I never had much facility or talent for music myself. It seemed like I just couldn't learn to accurately read music, nor to play an instrument. Yet I know that music has been one of the great enjoyments of my life. I am blessed to have a wife whose voice was almost magical. It has called out an emotional response from me many, many times. I first heard her sing in a group in elementary school, and then heard her sing a duet from West Side Story at a High School assembly. I wanted to change my name to Tony so she could have been singing to me.
During our high school years we were formed into a singing group and it was there that I began to learn and to mature in my singing voice. I was never spectacular, like my wife, but I began to enjoy being part of the joy of participating. In College I was part of the Chorale and I felt blessed so many times singing songs of such beauty and depth, often beyond my real ability to master it. Now, at Christmas, music just breaks out all over the place, and it is the kind of music that contains such great ideas, such wholesome fun, such sublime truth. It sweeps up in nostalgia, love, and most of all worship. Romance songs are fun, but Christmas finally eclipses all the nasty ideas, all the gratuitous sexual allusions of modern pop and secular music. Christmas even eclipses a lot of tepid contemporary Christian music as well.

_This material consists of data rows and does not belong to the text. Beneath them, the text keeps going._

(** * Shallow embedding of the TMR reconstruction, error-estimation and
      aggregate-functional kernels (src/src/TMRGeometry.c).

    Scalars ([TacsScalar], [double]) are modelled as real numbers; C arrays
    are lists read with [nth] (default 0); [fabs] is [Rabs], [sqrt] is
    [sqrt], [log] is [ln], [exp] is [exp].  Collaborators that live outside
    this repository (the forest basis [evalInterp], [FElibrary::jacobian3d],
    LAPACK, the element and constitutive callbacks, the TACS vector and MPI)
    are parameters of Sections, with their contracts as hypotheses. *)

From Stdlib Require Import Reals Psatz List Arith Lia ZArith Sorted.
Import ListNotations.
Open Scope R_scope.

(** ** Array helpers *)

(** [a[i]] for a C array modelled as a list. *)
Definition at_ (a : list R) (i : nat) : R := nth i a 0.

(** [sum_{i < n} f i], accumulated in the order of a C [for] loop. *)
Fixpoint sum_upto (n : nat) (f : nat -> R) : R :=
  match n with
  | O => 0
  | S n' => sum_upto n' f + f n'
  end.

(** Sum of the elements of a list. *)
Fixpoint list_sum (l : list R) : R :=
  match l with
  | [] => 0
  | x :: l' => x + list_sum l'
  end.

(** ** Curvature constraint: [TMRCurvatureConstraint::evalCurvature] *)

Module Curvature.

Section Curv.

(** [aggregate_weight], the KS weight of the curvature object. *)
Variable aggregate_weight : R.

(** Squared norm of the gradient: [gn = g[0]*g[0] + g[1]*g[1] + g[2]*g[2]]. *)
Definition grad_norm2 (g : list R) : R :=
  at_ g 0 * at_ g 0 + at_ g 1 * at_ g 1 + at_ g 2 * at_ g 2.

(** The six entries [Hf[0..5]] of the cofactor matrix of the symmetric
    Hessian stored as [H = [H00; H01; H02; H11; H12; H22]]. *)
Definition cofactor (H : list R) : list R :=
  [ at_ H 3 * at_ H 5 - at_ H 4 * at_ H 4;
    at_ H 4 * at_ H 2 - at_ H 1 * at_ H 5;
    at_ H 1 * at_ H 4 - at_ H 3 * at_ H 2;
    at_ H 0 * at_ H 5 - at_ H 2 * at_ H 2;
    at_ H 1 * at_ H 2 - at_ H 0 * at_ H 4;
    at_ H 0 * at_ H 3 - at_ H 1 * at_ H 1 ].

(** [g^T S g] for a symmetric [S] stored in the six-entry layout; this is
    the common shape of [Hfact] and [Hprod] in the source. *)
Definition sym_quad (g S : list R) : R :=
  at_ g 0 * (at_ S 0 * at_ g 0 + at_ S 1 * at_ g 1 + at_ S 2 * at_ g 2) +
  at_ g 1 * (at_ S 1 * at_ g 0 + at_ S 3 * at_ g 1 + at_ S 4 * at_ g 2) +
  at_ g 2 * (at_ S 2 * at_ g 0 + at_ S 4 * at_ g 1 + at_ S 5 * at_ g 2).

(** [KG = 0.0; if (gn != 0.0) KG = Hfact/(gn*gn);] *)
Definition curv_KG (g H : list R) : R :=
  let gn := grad_norm2 g in
  let Hfact := sym_quad g (cofactor H) in
  if Req_EM_T gn 0 then 0 else Hfact / (gn * gn).

(** [KM = 0.0; if (gn != 0.0)
       KM = 0.5*(Hprod - gn*(H[0] + H[3] + H[5]))/(gn*sqrtgn);] *)
Definition curv_KM (g H : list R) : R :=
  let gn := grad_norm2 g in
  let sqrtgn := sqrt gn in
  let Hprod := sym_quad g H in
  if Req_EM_T gn 0 then 0
  else 0.5 * (Hprod - gn * (at_ H 0 + at_ H 3 + at_ H 5)) / (gn * sqrtgn).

So I want to say thank you to God. Thanks for the gift to make, perform, hear, and enjoy music. Thanks so much for worthy things to sing about. Things for all the people in my life who have made music great for me. Fred Means, John Hamm, James Ward, Oliver Trimiew, Joan Nabors, Jim Crumble, Getrell Watkins, Kirk Ward, Marci Ndiritu, Juliet Akinyi Nabors, Juanna Roberts, just to name a few; thanks to all of you. Thanks to Handel, thanks to Luther Vandross, thanks to Stevie Wonder, thanks to Eric Clapton, thanks to Carlos Santana. Thanks most of all to Jesus, for being born, for being the King, for fighting darkness and death, and winning. Thanks be to God that he sings, and he gives songs away, and he made sound, and he made it sweet, and puts a new song in my mouth. Life has a sound track and poor is the life that won't hear it.
Many of my sentiments as well, Randy! If He didn't do so earlier, I think after resting on the seventh day, the Lord must have created music on the eighth day! It doesn't mention that in the Bible because God didn't want to brag!